Advanced Diagnostic Instruments

Our practice invests in state-of-the-art diagnostic equipment, helping our doctors look deeper into your eyes to enable early detection and treatment of problems, leading to better patient outcomes.


The OCT is a state-of-the-art diagnostic device used in the diagnosis and management of a wide range of conditions. Specialized lasers in the OCT (safer than the lasers used in your television remote) scan layer-by-layer to form a 3-dimensional map of the part of the eye being examined (optic nerve, retina, cornea, and others). These scans provide such a fine level of detail that problems can often be detected (and treated) years earlier, which can improve outcomes dramatically. This is true of many conditions, including glaucoma, diabetes, macular degeneration, keratoconus, and many more.


Photographing the retina is a highly specialized form of medical imaging that cannot be done with an ordinary camera. Our customized digital camera is mounted to a microscope with intricate lenses and mirrors that allow us to visualize the back of the eye by focusing light through the cornea, pupil and lens of the eye. The photographs taken with this equipment are used to document the health of the optic nerve, vitreous, macula, retina, and its blood vessels. Eye doctors can use these photos for documentation, comparison, and sometimes to diagnose certain eye conditions. Photographs can be viewed digitally in each exam room to enable the doctor to interactively review the findings with each patient.

​Routine or screening retinal photographs are offered to each patient not only as a way to share a snapshot of your eye with you, but also to document a baseline or any abnormal findings.


Like retinal photography, imaging the front (anterior segment) parts of the eye can be tremendously helpful when ocular conditions are uncertain or changing. As the saying goes, a picture is worth a thousand words and sometimes comparing a new photo to a previously taken baseline is the only way to know whether small changes are occurring. This has many applications, from knowing whether cataracts are getting worse, to knowing whether a corneal ulcer is beginning to respond to treatment. In the world of specialty contact lenses, high quality images enhance collaboration between the doctor and lab consultants and allow for a faster, smoother, more successful fitting process.
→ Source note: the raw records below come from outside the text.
(* ===== verification/RaftHandlers.v ===== *)
(** * Raft: what single handlers promise

    Voting against a reference order on logs, the leader's log under its own
    events, and the hop limit of forwarded proposals. *)

From S2P Require Import Prelude Types Storage Raft RaftLocal RaftEvents RaftExec.

Section handlers.
Context {V St : Type}.
Implicit Types (p : RaftProtocol V St).

(** A log's rank in an election: the term of its last entry, then its length. *)
Definition log_rank (last_term : N) (last_index : option N) : N * N :=
  (last_term, start_of last_index).
Definition rank_le (a b : N * N) : Prop := (a.1 < b.1)%N ∨ (a.1 = b.1 ∧ (a.2 ≤ b.2)%N).

Lemma up_to_date_rank p lt li :
  candidate_log_at_least_as_up_to_date p lt li = true ↔
  rank_le (log_rank (last_log_term p) (last_log_index p)) (log_rank lt li).
Proof.
  unfold candidate_log_at_least_as_up_to_date, rank_le, log_rank, start_of; simpl.
  destruct (lt =? last_log_term p)%N eqn:E; breflect; simpl.
  - destruct li as [c|], (last_log_index p) as [m|]; rewrite ?N.leb_le; split; intros; try done; try lia.
  - rewrite N.ltb_lt. lia.
Qed.

(** The vote [p] has cast in term [t], if it is there already. *)
Definition vote_in p (t : N) : option NodeId :=
  if (current_term p <? t)%N then None else voted_for p.

(** C21. Voting: a RequestVote of term [t] is answered to the candidate with
    exactly one response; the vote is granted if and only if the term is not
    stale, no other candidate has the node's vote in that term, and the
    candidate's log ranks at least as high (last term first, then length);
    a granted vote is the node's vote afterwards and is flagged for
    persistence, a refused one leaves the vote of that term as it was, and the
    log never changes. *)
Theorem request_vote_granted_iff e from t c li lt p p1 out :
  handle_message e from (RequestVote t c li lt) p = Some (p1, out) →
  ∃ granted, out = [mkOut (Peer c) (RequestVoteResponse (N.max (current_term p) t) granted)] ∧
    (granted = true ↔
       (current_term p ≤ t)%N ∧ (vote_in p t = None ∨ vote_in p t = Some c) ∧
       rank_le (log_rank (last_log_term p) (last_log_index p)) (log_rank lt li)) ∧
    current_term p1 = N.max (current_term p) t ∧ log p1 = log p ∧
    (granted = true → voted_for p1 = Some c ∧ pending_persist_voted_for p1 = true) ∧
    (granted = false → voted_for p1 = vote_in p t).
Proof.
  unfold handle_message. intros Hh. simpl in Hh. apply (inj Some) in Hh.
  set (q := bump_term e (RequestVote t c li lt) p) in *.
  assert (current_term q = N.max (current_term p) t ∧ voted_for q = vote_in p t ∧
    log q = log p) as (Ht & Hv & Hl).
  { subst q. unfold bump_term, vote_in; simpl. destruct (current_term p <? t)%N eqn:E.
    - rewrite become_follower_term by done. simpl. rewrite E. breflect. split; [lia|done].
    - breflect. split; [lia|done]. }
  assert (candidate_log_at_least_as_up_to_date q lt li =
    candidate_log_at_least_as_up_to_date p lt li) as Hup.
  { unfold candidate_log_at_least_as_up_to_date, last_log_index, last_log_term. by rewrite Hl. }
  unfold handle_request_vote in Hh.
  set (g := if (t <? current_term q)%N then false else _) in Hh.
  assert (g = true ↔ (current_term p ≤ t)%N ∧ (vote_in p t = None ∨ vote_in p t = Some c) ∧
    rank_le (log_rank (last_log_term p) (last_log_index p)) (log_rank lt li)) as Hg.
  { subst g. rewrite Ht, Hv, Hup, <- up_to_date_rank.
    destruct (t <? current_term p `max` t)%N eqn:E; breflect; [split; [done|intros [? _]; lia]|].
    rewrite andb_true_iff. destruct (vote_in p t) as [v|]; simpl.
    - rewrite negb_involutive, bool_decide_eq_true.
      split; [intros [-> ?]|intros (_ & [?|[= ->]] & ?)]; try done.
      split; [lia|]. auto.
    - split; [intros [_ ?]|intros (_ & _ & ?); done]. split; [lia|]. auto. }
  clearbody g. exists g. destruct g; simpl in Hh; injection Hh as <- <-; simpl; rewrite Ht;
    (split; [done|]); (split; [exact Hg|]); done.
Qed.

(** A leader's log only grows: an event after which a leader is still
    leader of the same term has kept every entry of its log and added only
    entries of that term. *)
Theorem leader_append_only e ev p p1 out :
  log_clean p → run_event e ev p = Some (p1, out) → role p1 = Leader →
  ∃ news, log p1 = log p ++ news ∧ Forall (λ en, term en = current_term p1) news.
Proof.
  intros Hc Hr Hl. apply run_event_spec in Hr; [|done].
  destruct (es_log _ _ _ _ Hr) as [E _|news _ E _ Hf _ _|? ? ? ? ? ? _ Hr' _ _ _]; [|eauto|congruence].
  exists []. by rewrite app_nil_r.
Qed.

(** A forwarded proposal handed from node to node, each not a leader; the
    number of times it is sent on. *)
Fixpoint relay (e : Env) (from : NodeId) (v : V) (hops : N) (ps : list (RaftProtocol V St))
    : option nat :=
  match ps with
  | [] => Some 0
  | p :: ps =>
      '(_, out) ← handle_message e from (Forward v hops) p;
      match out with
      | [o] => match message o with
               | Forward v' hops' => S <$> relay e (node_id p) v' hops' ps
               | _ => None
               end
      | _ => Some 0
      end
  end.

(** The hop limit: along any chain of nodes that are not leaders,
    whatever leaders they believe in, a forwarded proposal is sent on fewer
    than [MAX_FORWARD_HOPS] times, so a cycle of forwards ends. *)
Theorem forward_chain_bounded e ps from v hops :
  Forall (λ p, role p ≠ Leader) ps → (hops ≤ u8_max)%N →
  ∃ k, relay e from v hops ps = Some k ∧ (N.of_nat k ≤ MAX_FORWARD_HOPS - 1 - hops)%N.
Proof.
  intros Hps. revert from v hops. induction Hps as [|p ps Hp Hps IH]; intros from v hops Hh; simpl.
  { exists 0. split; [done|lia]. }
  unfold handle_message; simpl. unfold bump_term; simpl. unfold handle_forward.
  assert (is_leader (role p) = false) as -> by (by destruct (role p)).
  destruct (leader p) as [l|]; [|exists 0; split; [done|lia]].
  case_bool_decide; [|exists 0; split; [done|lia]].
  unfold saturating_add, u8_max in *.
  destruct (MAX_FORWARD_HOPS <=? _)%N eqn:E; simpl; breflect; [exists 0; split; [done|lia]|].
  unfold MAX_FORWARD_HOPS in *.
  match goal with |- context [relay e _ v ?h ps] =>
    destruct (IH (node_id p) v h) as (k & -> & Hk); [lia|] end.
  exists (S k). split; [done|]. lia.
Qed.
End handlers.

Module HandlerRun.
Import Sample.

Definition ask : RaftMessage N := RequestVote 4 b None 0.
Definition after : RaftProtocol N (RaftMemoryStorage N) :=
  match handle_message env b ask fresh with Some (q, _) => q | None => fresh end.

Lemma request_vote_granted_iff_witness : voted_for after = Some b.
Proof.
  destruct (request_vote_granted_iff env b 4 b None 0 fresh after
    [mkOut (Peer b) (RequestVoteResponse 4 true)]) as (g & Ho & _ & _ & _ & Hg & _);
    [vm_compute; reflexivity|].
  injection Ho as <-. by apply Hg.
Defined.

Definition proposed : RaftProtocol N (RaftMemoryStorage N) :=
  match run_event env (EvPropose 13%N) leading with Some (q, _) => q | None => leading end.

Lemma leader_append_only_witness :
  ∃ news, log proposed = log leading ++ news ∧ Forall (λ en, term en = 2%N) news.
Proof.
  destruct (run_event env (EvPropose 13%N) leading) as [[q out]|] eqn:Hr;
    [|vm_compute in Hr; discriminate].
  apply (leader_append_only env (EvPropose 13%N) leading proposed out);
    [by split| |vm_compute; reflexivity].
  unfold proposed. rewrite Hr. reflexivity.
Defined.

Definition lost : RaftProtocol N (RaftMemoryStorage N) := {| fresh with leader := Some c |}.

Lemma forward_chain_bounded_witness :
  ∃ k, relay env b 7%N 0 (repeat lost 5) = Some k ∧ (N.of_nat k ≤ MAX_FORWARD_HOPS - 1)%N.
Proof.
  destruct (forward_chain_bounded env (repeat lost 5) b 7%N 0) as (k & Hk & Hle).
  - repeat constructor; discriminate.
  - by vm_compute.
  - exists k. split; [exact Hk|]. lia.
Defined.

(** Five nodes, of which only [a] and one restart of [b] answer. *)
Definition b2 := mkNodeId "b" 2.
Definition two_incarnations : list (Event N) :=
  [EvTick 100000000000;
   EvReceive b (RequestVoteResponse 1 true); EvReceive b2 (RequestVoteResponse 1 true);
   EvPropose 10%N;
   EvReceive b (AppendEntriesResponse 1 true (Some 0%N) None None);
   EvReceive b2 (AppendEntriesResponse 1 true (Some 0%N) None None)].
Definition run_events (evs : list (Event N)) (p : RaftProtocol N (RaftMemoryStorage N)) :=
  foldl (λ o ev, q ← o; '(q, _) ← run_event env ev q; Some q) (Some p) evs.

(** A restarted peer counts twice: votes and replication progress are
    keyed by [NodeId], which contains the incarnation, so in a cluster of
    five a node is elected and commits an entry with the answers of one
    other host, before and after that host's restart. *)
Theorem restarted_peer_counts_twice :
  (λ p, (role p, commit_index p, pending_decisions p)) <$>
    run_events two_incarnations {| fresh with total_nodes := 5 |}
  = Some (Leader, Some 0%N, [mkDecision 0 10%N]).
Proof. vm_compute. reflexivity. Qed.
End HandlerRun.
The Medmont Corneal Topographer at our office is a specialized piece of equipment designed to image the cornea, the clear, dome-shaped front surface of the eye. Using a series video images, the Medmont is able to analyze over 15,000 points to create a 3-dimensional topographical map of the cornea just like a geographical map showing the elevations and valleys of the corneal surface. This allows our doctors to see even minute irregularities that can aid in the diagnosis and management of many corneal conditions.

​Eye doctors use the information provided by this instrument for several clinical applications. First, we can use this information to design custom contact lenses for patients with special corneal conditions like keratoconus. We also use topography information as part of our LASIK consultation exams, to help our doctors determine eligibility for laser corrective eye surgery. Finally, we can use these corneal maps to aid in fitting specialty contact lenses, such as highly toric or orthokeratology contact lenses.


Visual Field testing is something that every eye doctor’s office should be able to perform, but not all instruments are created equal. We use an advanced Octopus unit which emphasizes smart algorithms and software enhancements to increase efficiency. Older units still in use at other offices can take over 10 minutes per eye (which really adds up!) whereas our unit can collect data that is as good or better in approximately 2 minutes.

Accurate, sophisticated field of vision assessments are critical for a wide range of conditions from glaucoma to traumatic brain injury.


When most people think of a vision test, they think of reading smaller and smaller letters on a wall several feet away. There is a LOT more to it than that. Right eye is a first-of-its-kind technology that uses guided activities and eye tracking sensors to determine where your eyes may be under-performing or over-working. If your test results show a deficiency, the program has training modules to improve your specific weaknesses. This is especially important for improving quality of life for those who may have good acuity (reading those letters off of the wall), but still experience eye strain, fatigue, reading difficulties, frequent headaches, and other problems.